(** ** Result listings and [search_papers] *)

Module SearchFacts.
Import PaperSearcher.

(** The keys of the dictionary [search_urls]. *)
Lemma search_urls_keys kw c :
  map fst (PaperSearcher.search_urls kw c) = supported.
Proof. reflexivity. Qed.

Lemma assoc_search_urls_none kw c plat :
  plat ∉ supported → assoc plat (search_urls kw c) = None.
Proof.
  intros H. unfold search_urls, assoc.
  repeat (case_bool_decide;
          [exfalso; apply H; subst plat; unfold supported;
           repeat first [apply list_elem_of_here | apply list_elem_of_further]|]).
  reflexivity.
Qed.

Lemma assoc_search_urls_some kw c plat url :
  assoc plat (search_urls kw c) = Some url → is_Some (profile plat).
Proof.
  unfold search_urls, assoc, profile.
  repeat (case_bool_decide; [intros _; eauto|]). discriminate.
Qed.

Lemma profile_supported plat i l b :
  profile plat = Some (i, l, b) → plat ∈ supported.
Proof.
  unfold profile, supported.
  repeat (case_bool_decide;
          [intros _; subst plat;
           repeat first [apply list_elem_of_here | apply list_elem_of_further]|]).
  discriminate.
Qed.

Lemma raise_for_status_ok r : status_ok r → raise_for_status r = ret tt.
Proof.
  unfold status_ok, raise_for_status. intros H.
  destruct (400 <=? status_code r)%Z eqn:H1;
    destruct (status_code r <? 600)%Z eqn:H2; simpl; try reflexivity.
  exfalso. apply H. lia.
Qed.
(** * dyPolyChord: the dynamic nested sampling driver [run_dypolychord]

    A shallow embedding of [dyPolyChord/run_dynamic_ns.py].  The function
    drives an external sampler ([run_func]) through an exploratory run, asks
    the allocation engine for a live-point schedule, and launches the
    dynamic run.  Its behaviour is control flow over three kinds of state,
    all of which are kept explicit here:

    - the Python heap of settings dictionaries (the caller's dictionary is
      edited in place, the working dictionaries are deep copies of it);
    - the files under [base_dir], through [shutil.copyfile] and [os.remove];
    - the sequence of calls made to the collaborators, which is recorded in
      a log so that statements about "the k-th sampler invocation" can be
      made.

    The sampler, the readers of nestcheck, the allocation engine and the
    pickling helper are not part of this file of the repository; they are
    parameters of the model. *)

From Stdlib Require Import ZArith QArith Ascii String List Lia.
From stdpp Require Import base option numbers list gmap strings pretty.

Local Open Scope Z_scope.

(** ** Python values *)

(** The values that occur in settings dictionaries and keyword arguments.
    A binary64 number is represented by the rational it denotes; the two
    float operations the driver performs are parameters (see
    [collaborators]), so nothing here depends on rounding.  The [nlives]
    dictionary maps likelihood thresholds to live-point counts. *)
Inductive value :=
| VNone
| VBool (b : bool)
| VInt (n : Z)
| VFloat (x : Q)
| VStr (s : string)
| VNlives (d : list (Q * Z))
| VFun (name : string).

Abbreviation dict := (gmap string value).

(** Python truthiness, used by [assert not ...] and [if kwargs]. *)
Definition truthy (v : value) : bool :=
  match v with
  | VNone => false
  | VBool b => b
  | VInt n => negb (Z.eqb n 0)
  | VFloat x => negb (Qeq_bool x 0)
  | VStr s => negb (String.eqb s "")
  | VNlives d => match d with [] => false | _ => true end
  | VFun _ => true
  end.

Inductive exn :=
| TypeError (msg : string)
| AssertionError (msg : string)
| KeyError (key : string)
| NameError (name : string)
| IndexError
| ValueError
| ZeroDivisionError
| FileNotFoundError (path : string)
| IsADirectoryError (path : string)
| SameFileError (path : string).

(** Integers as Python sees them: [bool] is a subclass of [int].  Any other
    operand of the integer arithmetic of the driver is outside the model
    and is reported as a [TypeError]. *)
Definition as_int (v : value) : exn + Z :=
  match v with
  | VInt n => inr n
  | VBool b => inr (if b then 1 else 0)
  | _ => inl (TypeError "unsupported operand type")
  end.

Definition as_str (v : value) : exn + string :=
  match v with
  | VStr s => inr s
  | _ => inl (TypeError "expected str")
  end.

(** [a + b] on the operands the driver uses: int + int and str + str. *)
Definition py_add (a b : value) : exn + value :=
  match a, b with
  | VStr s, VStr t => inr (VStr (s +:+ t))
  | VStr _, _ | _, VStr _ => inl (TypeError "can only concatenate str to str")
  | _, _ =>
      match as_int a, as_int b with
      | inr m, inr n => inr (VInt (m + n))
      | inl e, _ | _, inl e => inl e
      end
  end.

(** [str(n)] for an int. *)
Definition str (n : Z) : string := pretty n.

(** [os.path.join(a, b)] for two components (POSIX). *)
Definition starts_with_slash (s : string) : bool :=
  match s with
  | String c _ => Ascii.eqb c "/"%char
  | EmptyString => false
  end.

Fixpoint ends_with_slash (s : string) : bool :=
  match s with
  | EmptyString => false
  | String c EmptyString => Ascii.eqb c "/"%char
  | String _ rest => ends_with_slash rest
  end.

Definition path_join (a b : string) : string :=
  if starts_with_slash b then b
  else if String.eqb a "" || ends_with_slash a then a +:+ b
  else a +:+ "/" +:+ b.

(** ** Collaborators *)

(** Output of [nestcheck.data_processing.process_polychord_stats]. *)
Record stats := mkStats { ndead : Z; nlike : Z }.

(** Output of [nestcheck.data_processing.process_polychord_run]; the driver
    itself only reads [logl.shape[0]]. *)
Record ns_run := mkRun {
  logl : list Q;
  thread_labels : list Z;
  nlive_array : list Z
}.

(** Output of [dyPolyChord.nlive_allocation.allocate], with the two entries
    the driver adds before pickling it. *)
Record dyn_info := mkDynInfo {
  peak_start_ind : Z;
  nlives_dict : list (Q * Z);
  importance : list Q;
  resume_ndead : option Z;
  resume_nlike : option Z
}.

(** The [smoothing_filter] handed to [allocate]: the default closure over
    [ninit], or whatever the caller supplied. *)
Inductive smoothing :=
| DefaultSavgol (window_ninit : value)
| UserFilter (f : value).

(** A flat view of the files under [base_dir]: a path holds a regular file
    or is a directory.  Parent directories are not modelled. *)
Inductive node :=
| File (content : string)
| Dir.

Abbreviation files := (gmap string node).

(** [run_func]: all its effects are files written under [base_dir]; it may
    raise. *)
Definition sampler := dict → files → exn + files.

Record collaborators := mkCollab {
  process_polychord_stats : string → string → files → exn + stats;
  process_polychord_run : string → string → files → exn + ns_run;
  allocate : ns_run → value → Q → smoothing → exn + dyn_info;
  pickle_save : dyn_info → string → files → exn + files;
  (** [a / b] on ints with [b <> 0], and [n * x] for an int and a float *)
  int_truediv : Z → Z → Q;
  int_mul_float : Z → Q → Q
}.

(** ** Program state *)

Inductive event :=
| EvRun (obj : nat) (config : dict)
| EvStats (out : stats)
| EvLoadRun (run : ns_run)
| EvAllocate (samp_tot : value) (info : dyn_info)
| EvCopy (src dst : string)
| EvRemove (path : string)
| EvPickle (info : dyn_info) (path : string).

(** [heap] maps object identities to dictionaries; [next_loc] is the next
    unused identity.  [log] records, in order, every call that leaves the
    driver: [EvRun obj config] is [run_func(d)] where [d] is the object
    [obj], holding [config] at the time of the call. *)
Record state := mkState {
  heap : gmap nat dict;
  next_loc : nat;
  fs : files;
  log : list event
}.

Inductive outcome (A : Type) :=
| Ok (a : A)
| Raise (e : exn)
| OutOfFuel.
Arguments Ok {A} a.
Arguments Raise {A} e.
Arguments OutOfFuel {A}.

(** Computations: side effects persist when an exception is raised. *)
Definition M (A : Type) : Type := state → outcome A * state.

Definition ret {A} (a : A) : M A := λ s, (Ok a, s).
Definition raise {A} (e : exn) : M A := λ s, (Raise e, s).
Definition out_of_fuel {A} : M A := λ s, (OutOfFuel, s).

Definition bind {A B} (m : M A) (k : A → M B) : M B := λ s,
  match m s with
  | (Ok a, s') => k a s'
  | (Raise e, s') => (Raise e, s')
  | (OutOfFuel, s') => (OutOfFuel, s')
  end.

#[export] Instance M_ret : MRet M := @ret.
#[export] Instance M_bind : MBind M := λ A B k m, bind m k.

Definition lift {A} (r : exn + A) : M A :=
  match r with
  | inl e => raise e
  | inr a => ret a
  end.

Definition emit (e : event) : M unit := λ s,
  (Ok tt, mkState (heap s) (next_loc s) (fs s) (log s ++ [e])).
(** X10. Whatever the user does and however many frames are rendered, the
    camera stays on the segment from (-4, 4, 6) to (5, 1, 1), so inside the
    box these two span, and its field of view stays between 40 and 55. *)
Theorem camera_stays_between (camera0 : CameraRig.Camera) (es : list App.Event) :
  let c := App.camera (App.run camera0 es) in
  camera_between c
  /\ -4 <= Vector3.x (CameraRig.position c) <= 5
  /\ 1 <= Vector3.y (CameraRig.position c) <= 4
  /\ 1 <= Vector3.z (CameraRig.position c) <= 6.
Proof.
  cbv zeta.
  assert (H : camera_between (App.camera (App.run camera0 es))).
  { induction es as [|e es IH] using rev_ind.
    - apply init_between.
    - pose proof (app_turbo camera0 es) as Ht.
      unfold App.run in *. rewrite fold_left_app. cbn [fold_left].
      destruct e as [i|g|]; cbn; try exact IH.
      apply frame_between; assumption. }
  split; [exact H|]. destruct H as [(s & Hs & Hp) _]. rewrite Hp.
  unfold Vector3.lerp. cbn. lra.
Qed.

Lemma frame_init_base (camera0 : CameraRig.Camera) :
  CameraRig.frame 0 (CameraRig.init camera0) = CameraRig.init camera0.
Proof.
  unfold CameraRig.frame, CameraRig.init, CameraRig.targetPos, CameraRig.targetLook,
    CameraRig.targetFOV, MathUtils.lerp, Vector3.lerp, Vector3.copy.
  rewrite truthy_0. cbn. f_equal; [f_equal; lra | lra].
Qed.

(** X11. No fly-in: until Space is pressed for the first time the camera
    stays exactly where the mount effect put it, at (-4, 4, 6), aimed at
    (0, 0, 0), with field of view 40, however many frames are rendered. *)
Theorem camera_rests_until_turbo (camera0 : CameraRig.Camera) (es : list App.Event) :
  forallb (fun e => negb (App.is_space_down_event e)) es = true ->
  App.camera (App.run camera0 es)
  = CameraRig.mkCamera (Vector3.mk (-4) 4 6) (Vector3.mk 0 0 0) 40.
Proof.
  intros H. change (CameraRig.mkCamera (Vector3.mk (-4) 4 6) (Vector3.mk 0 0 0) 40)
    with (CameraRig.init camera0).
  assert (Hinv : Experience.turbo (App.experience (App.run camera0 es)) = 0
                 /\ App.camera (App.run camera0 es) = CameraRig.init camera0).
  { induction es as [|e es IH] using rev_ind.
    - split; reflexivity.
    - rewrite forallb_app in H. apply andb_prop in H. destruct H as [Hes He].
      cbn in He. rewrite andb_true_r in He. apply negb_true_iff in He.
      destruct (IH Hes) as [Ht Hc].
      unfold App.run in *. rewrite fold_left_app. cbn [fold_left].
      destruct e as [i|g|]; cbn.
      + split; [|exact Hc]. destruct i as [code|code|p]; cbn in He |- *.
        * unfold Experience.handleKeyDown. rewrite He. exact Ht.
        * unfold Experience.handleKeyUp. destruct (String.eqb code "Space"); [reflexivity | exact Ht].
        * unfold Experience.handlePointerMove.
          destruct (MousePlane.handlePointerMove _ _); exact Ht.
      + split; assumption.
      + split; [exact Ht|]. rewrite Ht, Hc. apply frame_init_base. }
  apply Hinv.
Qed.

Lemma camera_rests_until_turbo_witness :
  App.camera
    (App.run (CameraRig.mkCamera (Vector3.mk 0 0 5) (Vector3.mk 1 1 1) 75)
       [App.Tick; App.Input (Experience.PointerMove (Vector3.mk 1 2 3)); App.Tick;
        App.Input (Experience.KeyUp "Space"); App.Tick])
  = CameraRig.mkCamera (Vector3.mk (-4) 4 6) (Vector3.mk 0 0 0) 40.
Proof.
  exact (camera_rests_until_turbo
    (CameraRig.mkCamera (Vector3.mk 0 0 5) (Vector3.mk 1 1 1) 75)
    [App.Tick; App.Input (Experience.PointerMove (Vector3.mk 1 2 3)); App.Tick;
     App.Input (Experience.KeyUp "Space"); App.Tick] eq_refl).
Defined.
Definition analysis_spread : M unit :=
  ds ← get_dataset "ds";
  t_mean ← getitem "t_mean" ds;
  temp_mean ← dropping (DA.mean ["time"] t_mean.1);
  set_array "temp_mean" temp_mean;;
  temp_mean ← get_array "temp_mean";
  hi ← dropping (DA.max ["ensemble"] temp_mean.1);
  temp_mean ← get_array "temp_mean";
  lo ← dropping (DA.min ["ensemble"] temp_mean.1);
  spread ← dropping (Ok (DA.sub hi.1 lo.1));
  set_array "spread" spread;;
  spread ← get_array "spread";
  spread ← keeping (λ a, Ok (DA.persist 2 a)) spread;
  set_array "spread" spread;;
  set_attr "spread" "units" "degC";;
  spread ← get_array "spread";
  plot spread;;
  title "Intra-ensemble range in mean annual temperature".

Definition analysis_snow : M unit :=
  ds ← get_dataset "ds";
  pcp ← getitem "pcp" ds;
  ds ← get_dataset "ds";
  t_mean ← getitem "t_mean" ds;
  freezing ← keeping (λ a, Ok (DA.where_ a (DA.lt t_mean.1 0))) pcp;
  rs ← lift (RS.resample "time" QS_Mar freezing.1);
  da_snow ← dropping (RS.sum "time" rs);
  set_array "da_snow" da_snow;;
  da_snow ← get_array "da_snow";
  first4 ← keeping (DA.isel_slice "ensemble" 0 4) da_snow;
  gb ← lift (GB.groupby_season "time" first4.1);
  means ← dropping (GB.mean "time" gb);
  seasonal_snow ← keeping (λ a, Ok (DA.persist 0 a)) means;
  set_array "seasonal_snow" seasonal_snow;;
  seasonal_snow ← get_array "seasonal_snow";
  seasonal_snow ← keeping (DA.sel_list "season" season_order) seasonal_snow;
  set_array "seasonal_snow" seasonal_snow;;
  set_attr "seasonal_snow" "units" "mm/season";;
  seasonal_snow ← get_array "seasonal_snow";
  plot seasonal_snow.

Definition analysis_austin : M unit :=
  set "buf" (OFloat buf);;
  ds ← get_dataset "ds";
  ds_tx ← dataset_sel [("lon", (austin_lon - buf, austin_lon + buf)%Q);
                       ("lat", (austin_lat - buf, austin_lat + buf)%Q)] ds;
  set "ds_tx" (ODataset ds_tx.1 ds_tx.2);;
  ds_tx ← get_dataset "ds_tx";
  pcp ← getitem "pcp" ds_tx;
  rs ← lift (RS.resample "time" AS pcp.1);
  pcp_ann_max ← dropping (RS.max "time" rs);
  set_array "pcp_ann_max" pcp_ann_max;;
  pcp_ann_max ← get_array "pcp_ann_max";
  reduced ← dropping (DA.max ["lat"; "lon"] pcp_ann_max.1);
  pcp_ann_max_ts ← keeping (λ a, Ok (DA.persist 0 a)) reduced;
  set_array "pcp_ann_max_ts" pcp_ann_max_ts;;
  pcp_ann_max_ts ← get_array "pcp_ann_max_ts";
  transposed ← keeping (λ a, Ok (transpose a)) pcp_ann_max_ts;
  _ ← lift (to_pandas transposed.1);
  set "ax" OFigure.

Inductive Analysis :=
  | Elevation | Uncertainty | Spread | Snow | Austin.

Definition run_analysis (sqrtQ : Q → Q) (an : Analysis) : M unit :=
  match an with
  | Elevation => analysis_elevation
  | Uncertainty => analysis_uncertainty sqrtQ
  | Spread => analysis_spread
  | Snow => analysis_snow
  | Austin => analysis_austin
  end.

(** The analyses run one after the other; an analysis that raises stops,
    and the next one starts from the session it left. *)
Definition run_all (sqrtQ : Q → Q) (order : list Analysis) (s : Session)
    : Session :=
  foldl (λ s an, (run_analysis sqrtQ an s).1) s order.

(** The session after [ds = xr.open_zarr(gcsmap)]: the dataset, and the
    dictionaries of its variables. *)
Definition load (ds : Dataset) (var_attrs : list (string * nat))
    (store0 : list Attrs) : Session :=
  mkSession store0 [("ds", ODataset ds var_attrs)].

(** The array a name stands for, as a function of the dataset. *)
Definition cell_of (sqrtQ : Q → Q) (x : string)
    : option (Dataset → result (DataArray Value)) :=
  assoc x [("elevation", elevation); ("temp", temp);
           ("temp_ens_mean", temp_ens_mean); ("temp_errors", temp_errors);
           ("temp_std_errors", temp_std_errors sqrtQ);
           ("temp_mean", temp_mean); ("spread", spread);
           ("da_snow", da_snow); ("pcp_ann_max", pcp_ann_max);
           ("pcp_ann_max_ts", pcp_ann_max_ts)].

(** ** What the session keeps

    [denotes x a]: the array [a] is the one the name [x] stands for, as a
    function of the dataset.  [seasonal_snow] is bound twice; the second
    binding is the one that stays, unless the re-indexing raised. *)
Definition denotes (sqrtQ : Q → Q) (ds0 : Dataset) (x : string)
    (a : DataArray Value) : Prop :=
  if String.eqb x "seasonal_snow" then
    match seasonal_snow ds0 with
    | Ok r => a = r
    | Raise _ => seasonal_snow_0 ds0 = Ok a
    end
  else
    match cell_of sqrtQ x with
    | Some f => f ds0 = Ok a
    | None => False
    end.

(** A binding of a name other than [ds]: an array has a dictionary that
    was made after the dataset was loaded. *)
Definition good (sqrtQ : Q → Q) (ds0 : Dataset) (store0 : list Attrs)
    (x : string) (o : Obj) : Prop :=
  x ≠ "ds" ∧
  match o with
  | OArray a ar => length store0 ≤ ar ∧ denotes sqrtQ ds0 x a
  | ODataset d _ => x = "ds_tx" ∧ ds_tx ds0 = Ok d
  | OFloat _ | OFigure => True
  end.

Definition InvN (sqrtQ : Q → Q) (ds0 : Dataset) (va : list (string * nat))
    (store0 : list Attrs) (ns : list (string * Obj)) : Prop :=
  assoc "ds" ns = Some (ODataset ds0 va)
  ∧ ∀ x o, x ≠ "ds" → assoc x ns = Some o → good sqrtQ ds0 store0 x o.

Definition InvS (store0 st : list Attrs) : Prop :=
  take (length store0) st = store0.

Definition Inv (sqrtQ : Q → Q) (ds0 : Dataset) (va : list (string * nat))
    (store0 : list Attrs) (s : Session) : Prop :=
  InvN sqrtQ ds0 va store0 (names s) ∧ InvS store0 (store s).

(** A variable of a reduced dataset keeps its name, and its axes but
    for the dimensions [ds]. *)
Definition keeps_axes (ds : list string) (v v' : string * DataArray Value)
    : Prop :=
  v'.1 = v.1 ∧ axes v'.2 = drop_axes ds (axes v.2).

(** The positions of the time index [dates] that fall in period [p]. *)
Definition times_in (f : Freq) (dates : list Date) (p : Z) : list nat :=
  List.filter
    (λ i, match dates !! i with
          | Some d => (period f d =? p)%Z
          | None => false
          end)
    (seq 0 (length dates)).

(** * A small dataset to run the cells on *)

Module Sample.

Definition times : list Label :=
  map LDate [mkDate 1983 12 30; mkDate 1984 1 15; mkDate 1984 7 31;
             mkDate 1984 10 2; mkDate 1986 4 1].
Definition lats : list Label := [LNum 30; LNum (302 # 10); LNum 31].
Definition members : list Label :=
  map (λ n, LNum (inject_Z (Z.of_nat n))) (seq 0 100).

Definition cell (e : Env) : Z :=
  Z.of_nat (e !!! "time" + 2 * e !!! "lat" + 3 * e !!! "lon"
            + 5 * e !!! "ensemble").

(** Temperatures in [-6, 6]; the grid point at the third latitude and
    the first longitude is outside the domain, its cells are NaN. *)
Definition t_mean (lons : list Label) : DataArray Value :=
  mkDA [("time", times); ("lat", lats); ("lon", lons); ("ensemble", members)]
       (λ e, if (e !!! "lat" =? 2) && (e !!! "lon" =? 0) then None
             else Some (inject_Z (cell e mod 13 - 6))).

Definition pcp (lons : list Label) : DataArray Value :=
  mkDA [("time", times); ("lat", lats); ("lon", lons); ("ensemble", members)]
       (λ e, Some (inject_Z (cell e mod 7) / 2)%Q).

Definition elev (lons : list Label) : DataArray Value :=
  mkDA [("ensemble", members); ("lat", lats); ("lon", lons)]
       (λ e, Some (inject_Z (100 * Z.of_nat (e !!! "lat")
                             - 50 * Z.of_nat (e !!! "lon")))).

Definition make (lons : list Label) : Dataset :=
  [("pcp", pcp lons); ("t_mean", t_mean lons); ("elevation", elev lons)].

(** A grid around Austin, and one on the west coast. *)
Definition lons : list Label := [LNum (-98); LNum (- (977 # 10))].
Definition lons_west : list Label := [LNum (-125); LNum (- (1245 # 10))].

Definition ds : Dataset := make lons.
Definition ds_west : Dataset := make lons_west.

(** A dataset that covers a single winter. *)
Definition winter : list Label :=
  map LDate [mkDate 1983 12 30; mkDate 1984 1 15].

Definition ds_winter : Dataset :=
  [("pcp", mkDA [("time", winter); ("ensemble", members)]
                (λ e, Some (inject_Z (cell e mod 7))));
   ("t_mean", mkDA [("time", winter); ("ensemble", members)]
                   (λ e, Some (inject_Z (cell e mod 13 - 6))))].

(** The square root, rounded down to three decimals. *)
Definition sqrt3 (x : Q) : Q :=
  Z.sqrt (Qnum x * 1000000 / Zpos (Qden x)) # 1000.

(** The cells of an array, in row-major order of its axes. *)
Definition cells {V} (a : DataArray V) : list V :=
  gather (dims a) (axes a) (values a) ∅.

End Sample.


(** * Properties *)

Lemma mem_true (d : string) (l : list string) : mem d l = true ↔ d ∈ l.
Proof.
  unfold mem. rewrite existsb_exists. split.
  - intros (x & Hx & E). apply String.eqb_eq in E. subst x.
    by apply list_elem_of_In.
  - intros H. exists d. split; [by apply list_elem_of_In|apply String.eqb_refl].
Qed.

Lemma mem_false (d : string) (l : list string) : mem d l = false ↔ d ∉ l.
Proof.
  rewrite <- mem_true. destruct (mem d l); split; congruence.
Qed.

Lemma dims_drop_axes (ds : list string) (ax : Axes) :
  (drop_axes ds ax).*1 = List.filter (λ d, negb (mem d ds)) ax.*1.
Proof.
  induction ax as [|[k v] ax IH]; [done|].
  cbn [drop_axes List.filter fmap list_fmap fst]. 
  change (List.filter (λ p : string * list Label, negb (mem p.1 ds)) ax) with (drop_axes ds ax).
  destruct (mem k ds); cbn; by rewrite <- IH.
Qed.

Lemma coord_drop_axes (d : string) (ds : list string) (ax : Axes) :
  mem d ds = false → coord d (drop_axes ds ax) = coord d ax.
Proof.
  intros Hd. unfold coord. f_equal.
  induction ax as [|[k v] ax IH]; simpl; [done|].
  destruct (String.eqb k d) eqn:E.
  - apply String.eqb_eq in E. subst k. rewrite Hd. simpl.
    by rewrite String.eqb_refl.
  - destruct (mem k ds); simpl; [done|]. by rewrite E.
Qed.

Lemma drop_axes_nil_iff (ds : list string) (ax : Axes) :
  (∀ d, d ∈ ax.*1 → d ∈ ds) → drop_axes ds ax = [].
Proof.
  induction ax as [|[k v] ax IH]; intros H; [done|].
  cbn. assert (mem k ds = true) as ->.
  { apply mem_true, H. cbn. left. }
  cbn. apply IH. intros d Hd. apply H. cbn. by right.
Qed.

Lemma drop_axes_self (ax : Axes) : drop_axes ax.*1 ax = [].
Proof. by apply drop_axes_nil_iff. Qed.

Lemma elem_of_list_filter {A} (p : A → bool) (l : list A) (x : A) :
  x ∈ List.filter p l ↔ x ∈ l ∧ p x = true.
Proof. by rewrite !list_elem_of_In, filter_In. Qed.

Lemma NoDup_list_filter {A} (p : A → bool) (l : list A) :
  NoDup l → NoDup (List.filter p l).
Proof.
  induction 1 as [|x l Hx Hl IH]; cbn; [constructor|].
  destruct (p x); [|done]. constructor; [|done].
  rewrite elem_of_list_filter. by intros [? _].
Qed.

Lemma drop_axes_absent (ds : list string) (ax : Axes) :
  (∀ d, d ∈ ds → d ∉ ax.*1) → drop_axes ds ax = ax.
Proof.
  induction ax as [|[k v] ax IH]; intros H; [done|].
  cbn. destruct (mem k ds) eqn:E.
  - apply mem_true in E. destruct (H _ E). cbn. left.
  - cbn. f_equal. apply IH. intros d Hd Hin. apply (H d Hd). cbn. by right.
Qed.

Lemma Qltb_true (x y : Q) : Qltb x y = true ↔ (x < y)%Q.
Proof.
  unfold Qltb. rewrite negb_true_iff, <- not_true_iff_false, Qle_bool_iff.
  split; [apply Qnot_le_lt|apply Qlt_not_le].
Qed.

--------

# TASK
In how many lines of the material does the word "Python" appear? Give only the number.

# EXERCISE SOLUTION
4